━━ ENTRIES PROVIDED ━━

(** Does path [p] of a document built from [body] fail validation? *)
Definition path_invalid (body : gmap string json) (p : path_spec) : bool :=
  match body !! p_name p with
  | None => p_required p
  | Some j =>
      match cast (p_kind p) j with
      | None => true
      | Some v => p_required p && negb (checkRequired v)
      end
  end.

Definition invalid_paths (schema : list path_spec) (body : gmap string json)
  : list string :=
  p_name <$> List.filter (path_invalid body) schema.

(** The values a document built from [body] holds (strict mode: only the
    schema's paths, only successful casts). *)
Fixpoint cast_fields (schema : list path_spec) (body : gmap string json)
  : gmap string value :=
  match schema with
  | [] => ∅
  | p :: rest =>
      match body !! p_name p ≫= cast (p_kind p) with
      | Some v => <[p_name p := v]> (cast_fields rest body)
      | None => cast_fields rest body
      end
  end.

(** The [_id] key of a body after its cast. *)
Inductive id_choice :=
  | IdAbsent
  | IdBad
  | IdNull
  | IdIs (o : ObjectId).

Definition body_id (body : gmap string json) : id_choice :=
  match body !! "_id"%string with
  | None => IdAbsent
  | Some j =>
      match castObjectId j with
      | Some (VId o) => IdIs o
      | Some _ => IdNull
      | None => IdBad
      end
  end.

Definition findById_doc (coll : list document) (id : ObjectId) : option document :=
  List.find (fun d => bool_decide (_id d = id)) coll.

(** A unique index refuses [d] when another document holds the same value
    at a unique path. *)
Definition unique_clash (schema : list path_spec) (coll : list document)
    (d : document) : bool :=
  existsb (fun p =>
    p_unique p &&
    existsb (fun d' =>
      negb (bool_decide (_id d' = _id d)) &&
      bool_decide (fields d' !! p_name p = fields d !! p_name p)) coll) schema.

(** [new Model(body)] followed by [save()]; [fresh] is the identifier the
    driver generates when the body brings none. *)
Definition Model_save (schema : list path_spec) (coll : list document)
    (fresh : ObjectId) (body : gmap string json)
  : awaited (document * list document) :=
  let id := body_id body in
  let bad := (match id with IdBad => ["_id"%string] | _ => [] end)
               ++ invalid_paths schema body in
  match bad with
  | _ :: _ => Threw (ValidationError bad)
  | [] =>
      match (match id with IdAbsent => Some fresh | IdIs o => Some o | _ => None end) with
      | Some o =>
          let d := {| _id := o; fields := cast_fields schema body |} in
          match findById_doc coll o with
          | Some _ => Threw DuplicateKey
          | None =>
              if unique_clash schema coll d then Threw DuplicateKey
              else Returned (d, coll ++ [d])
          end
      | None => Threw MissingId
      end
  end.

(** [Model.findById(id)] with [id] a string. *)
Definition Model_findById (coll : list document) (id : string)
  : awaited (option document) :=
  match ObjectId_of_string id with
  | None => Threw (CastError "_id")
  | Some o => Returned (findById_doc coll o)
  end.

(** Replacement of the document with identifier [o]. *)
Definition store (coll : list document) (d : document) : list document :=
  (fun d' => if bool_decide (_id d' = _id d) then d else d') <$> coll.

Definition has_dollar_keys (body : gmap string json) : bool :=
  existsb starts_with_dollar (elements (dom body)).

━━━

**WORK INSTRUCTION**
When you answer, repeat each entry exactly as it appears above.

**PROBLEM SOLUTION**
(** Does path [p] of a document built from [body] fail validation? *)
Definition path_invalid (body : gmap string json) (p : path_spec) : bool :=
  match body !! p_name p with
  | None => p_required p
  | Some j =>
      match cast (p_kind p) j with
      | None => true
      | Some v => p_required p && negb (checkRequired v)
      end
  end.

Definition invalid_paths (schema : list path_spec) (body : gmap string json)
  : list string :=
  p_name <$> List.filter (path_invalid body) schema.

(** The values a document built from [body] holds (strict mode: only the
    schema's paths, only successful casts). *)
Fixpoint cast_fields (schema : list path_spec) (body : gmap string json)
  : gmap string value :=
  match schema with
  | [] => ∅
  | p :: rest =>
      match body !! p_name p ≫= cast (p_kind p) with
      | Some v => <[p_name p := v]> (cast_fields rest body)
      | None => cast_fields rest body
      end
  end.

(** The [_id] key of a body after its cast. *)
Inductive id_choice :=
  | IdAbsent
  | IdBad
  | IdNull
  | IdIs (o : ObjectId).

Definition body_id (body : gmap string json) : id_choice :=
  match body !! "_id"%string with
  | None => IdAbsent
  | Some j =>
      match castObjectId j with
      | Some (VId o) => IdIs o
      | Some _ => IdNull
      | None => IdBad
      end
  end.

Definition findById_doc (coll : list document) (id : ObjectId) : option document :=
  List.find (fun d => bool_decide (_id d = id)) coll.

(** A unique index refuses [d] when another document holds the same value
    at a unique path. *)
Definition unique_clash (schema : list path_spec) (coll : list document)
    (d : document) : bool :=
  existsb (fun p =>
    p_unique p &&
    existsb (fun d' =>
      negb (bool_decide (_id d' = _id d)) &&
      bool_decide (fields d' !! p_name p = fields d !! p_name p)) coll) schema.

(** [new Model(body)] followed by [save()]; [fresh] is the identifier the
    driver generates when the body brings none. *)
Definition Model_save (schema : list path_spec) (coll : list document)
    (fresh : ObjectId) (body : gmap string json)
  : awaited (document * list document) :=
  let id := body_id body in
  let bad := (match id with IdBad => ["_id"%string] | _ => [] end)
               ++ invalid_paths schema body in
  match bad with
  | _ :: _ => Threw (ValidationError bad)
  | [] =>
      match (match id with IdAbsent => Some fresh | IdIs o => Some o | _ => None end) with
      | Some o =>
          let d := {| _id := o; fields := cast_fields schema body |} in
          match findById_doc coll o with
          | Some _ => Threw DuplicateKey
          | None =>
              if unique_clash schema coll d then Threw DuplicateKey
              else Returned (d, coll ++ [d])
          end
      | None => Threw MissingId
      end
  end.

(** [Model.findById(id)] with [id] a string. *)
Definition Model_findById (coll : list document) (id : string)
  : awaited (option document) :=
  match ObjectId_of_string id with
  | None => Threw (CastError "_id")
  | Some o => Returned (findById_doc coll o)
  end.

(** Replacement of the document with identifier [o]. *)
Definition store (coll : list document) (d : document) : list document :=
  (fun d' => if bool_decide (_id d' = _id d) then d else d') <$> coll.

Definition has_dollar_keys (body : gmap string json) : bool :=
  existsb starts_with_dollar (elements (dom body)).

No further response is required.